=== Begin Enclosure ===
Lemma find_spec :
  match findContainerByName l name with
  | Some c => exists m, d !! c_ID c = Some m /\ m_Name m = name /\ c_State c = m_State m
  | None => name_free name d
  end.
Proof using All.
  unfold findContainerByName, has_string. destruct (head _) as [c |] eqn:E.
  - apply head_Some_elem_of, list_elem_of_filter in E as [Hn Hc].
    apply listed_name; [done |]. by apply bool_decide_spec in Hn.
  - apply head_None in E. intros id m Hm Hname. destruct Hl as [Hall Hin].
    destruct (Hin _ _ Hm) as (c & Hc & Hid). rewrite Forall_forall in Hall.
    destruct (Hall c Hc) as (m' & Hm' & _ & Hn & _).
    assert (m' = m) as -> by congruence. rewrite Hname in Hn.
    assert (c ∈ ([] : list Container)) as Habs; [| by apply not_elem_of_nil in Habs].
    rewrite <- E. apply list_elem_of_filter. split; [by apply bool_decide_spec | done].
Qed.
End find.

Section store.
Context `{UnicodeData} `{NatLib} `{Sha256} `{X509} `{TarLib} `{ControllerUtil}.

(** ** What a spec wants of a host *)

(** One container has the name; it is as the spec says and as [P] says. *)
Definition settled_as (P : string -> machine -> Prop) (spec : DockerContainerSpec) (name : string)
    (d : daemon) : Prop :=
  exists id m, d !! id = Some m /\ m_Name m = name /\ P id m /\ matches_spec (m_base m) (m_Config m) spec.

Definition running (id : string) (m : machine) : Prop := m_State m = containerStateRunning.
(** It runs, or it was there before, alive in another way, and was left so. *)
Definition kept_alive (d : daemon) (id : string) (m : machine) : Prop :=
  running id m \/ d !! id = Some m /\ alive m.

(** The daemon has it among its running containers. *)
Definition settled : DockerContainerSpec -> string -> daemon -> Prop := settled_as (fun _ => alive).

Lemma settled_as_mono (P Q : string -> machine -> Prop) spec name d :
  (forall id m, P id m -> Q id m) -> settled_as P spec name d -> settled_as Q spec name d.
Proof. intros HPQ (id & m & Hm & Hn & HP & Hmatch). exists id, m. auto. Qed.

Lemma running_alive id m : running id m -> alive m.
Proof. intros Hm. unfold alive. rewrite Hm. by left. Qed.
Lemma kept_alive_alive d id m : kept_alive d id m -> alive m.
Proof. intros [Hm | [_ Hm]]; [by eapply running_alive | done]. Qed.

(** What every run keeps: names are apart, and other containers as they were. *)
Definition bystanders (name : string) (d d' : daemon) : Prop := names_unique d' /\ same_but name d d'.

Lemma bystanders_refl name d : names_unique d -> bystanders name d d.
Proof. by split. Qed.
Lemma bystanders_trans name d1 d2 d3 : bystanders name d1 d2 -> bystanders name d2 d3 -> bystanders name d1 d3.
Proof. intros [_ Hs1] [Hu Hs2]. split; [done | by etrans]. Qed.

Lemma bystanders_update name d id m m' :
  names_unique d -> d !! id = Some m -> m_Name m = name -> m_Name m' = m_Name m ->
  bystanders name d (<[ id := m' ]> d).
Proof.
  intros Hu Hm Hn Hn'. split; [by eapply names_unique_update |]. apply same_but_insert; [congruence |].
  intros m2 Hm2. congruence.
Qed.

Lemma bystanders_delete name d id m :
  names_unique d -> d !! id = Some m -> m_Name m = name -> bystanders name d (delete id d).
Proof. intros Hu Hm <-. split; [by apply names_unique_delete | by apply same_but_delete]. Qed.

Lemma bystanders_create name d id m :
  names_unique d -> d !! id = None -> name_free (m_Name m) d -> m_Name m = name ->
  bystanders name d (<[ id := m ]> d).
Proof.
  intros Hu Hid Hf Hn. split; [by apply name_free_insert |].
  apply same_but_insert; [done |]. intros m' Hm'. congruence.
Qed.

(** ** The parts of a synchronisation *)

(** A call that acts on a container named by its identifier. *)
Lemma acts_id d key f r d' m :
  d !! key = Some m -> acts d key f r d' -> d' = f key m \/ d' = d /\ exists e, r = Err e.
Proof.
  intros Hk [(id & n & Hd & ->) | [-> Hr]].
  - left. by destruct (designates_id _ _ _ _ _ Hk Hd) as [-> ->].
  - right. split; [done |]. destruct r; [done | eauto].
Qed.

Lemma quiet_upload cli ns sv id : always inert (uploadSecretToContainer cli ns sv id).
Proof. unfold uploadSecretToContainer. always_tac; intros d d' Hs; exact Hs. Qed.

(** Starting what was just created. *)
Lemma start_created_store cli cr id d m name :
  names_unique d -> d !! id = Some m -> m_Name m = name -> m_State m = "created" ->
  matches_spec (m_base m) (m_Config m) (dc_Spec cr) ->
  triple d (start_created cli cr id) (fun o d' => bystanders name d d' /\
    (o = Val tt -> settled_as running (dc_Spec cr) name d')).
Proof.
  intros Hu Hm Hn Hst Hmatch. unfold start_created. apply triple_bind.
  apply triple_inert; [always_step; apply quiet_upload |].
  intros [u | e |]; cbn [continue]; [| split; [by apply bystanders_refl | done] ..].
  apply triple_bind, triple_try_call. intros r d1 _ Hs. simpl in Hs.
  destruct (acts_id _ _ _ _ _ _ Hm Hs) as [-> | [-> [e ->]]];
    [| split; [by apply bystanders_refl | done]].
  assert (bystanders name d (<[ id := started m ]> d)) as Hb
    by (eapply bystanders_update; eauto using started_Name).
  destruct r as [u' | e]; cbn [to_outcome continue]; [| by split].
  apply triple_bind, triple_call. intros j d2 _ [-> _]. cbn [continue].
  apply triple_quiet; [apply quiet_writeStatus |]. intros o. split; [done |]. intros _.
  exists id, (started m). rewrite started_Name, started_base, started_Config.
  split_and!; [apply lookup_insert_eq | done | | done].
  destruct (started_State m) as [? | [_ Ha]]; [done |]. unfold alive in Ha. rewrite Hst in Ha.
  by repeat (apply elem_of_cons in Ha as [? | Ha]; [done |]); apply not_elem_of_nil in Ha.
Qed.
=== End Enclosure ===
## TASK INSTRUCTIONS
Restate word for word the lines above, beginning at the first one and ending at the line that carries "Lemma settled_as_mono (P".

## EXERCISE OUTPUT
Lemma find_spec :
  match findContainerByName l name with
  | Some c => exists m, d !! c_ID c = Some m /\ m_Name m = name /\ c_State c = m_State m
  | None => name_free name d
  end.
Proof using All.
  unfold findContainerByName, has_string. destruct (head _) as [c |] eqn:E.
  - apply head_Some_elem_of, list_elem_of_filter in E as [Hn Hc].
    apply listed_name; [done |]. by apply bool_decide_spec in Hn.
  - apply head_None in E. intros id m Hm Hname. destruct Hl as [Hall Hin].
    destruct (Hin _ _ Hm) as (c & Hc & Hid). rewrite Forall_forall in Hall.
    destruct (Hall c Hc) as (m' & Hm' & _ & Hn & _).
    assert (m' = m) as -> by congruence. rewrite Hname in Hn.
    assert (c ∈ ([] : list Container)) as Habs; [| by apply not_elem_of_nil in Habs].
    rewrite <- E. apply list_elem_of_filter. split; [by apply bool_decide_spec | done].
Qed.
End find.

Section store.
Context `{UnicodeData} `{NatLib} `{Sha256} `{X509} `{TarLib} `{ControllerUtil}.

(** ** What a spec wants of a host *)

(** One container has the name; it is as the spec says and as [P] says. *)
Definition settled_as (P : string -> machine -> Prop) (spec : DockerContainerSpec) (name : string)
    (d : daemon) : Prop :=
  exists id m, d !! id = Some m /\ m_Name m = name /\ P id m /\ matches_spec (m_base m) (m_Config m) spec.

Definition running (id : string) (m : machine) : Prop := m_State m = containerStateRunning.
(** It runs, or it was there before, alive in another way, and was left so. *)
Definition kept_alive (d : daemon) (id : string) (m : machine) : Prop :=
  running id m \/ d !! id = Some m /\ alive m.

(** The daemon has it among its running containers. *)
Definition settled : DockerContainerSpec -> string -> daemon -> Prop := settled_as (fun _ => alive).

Lemma settled_as_mono (P Q : string -> machine -> Prop) spec name d :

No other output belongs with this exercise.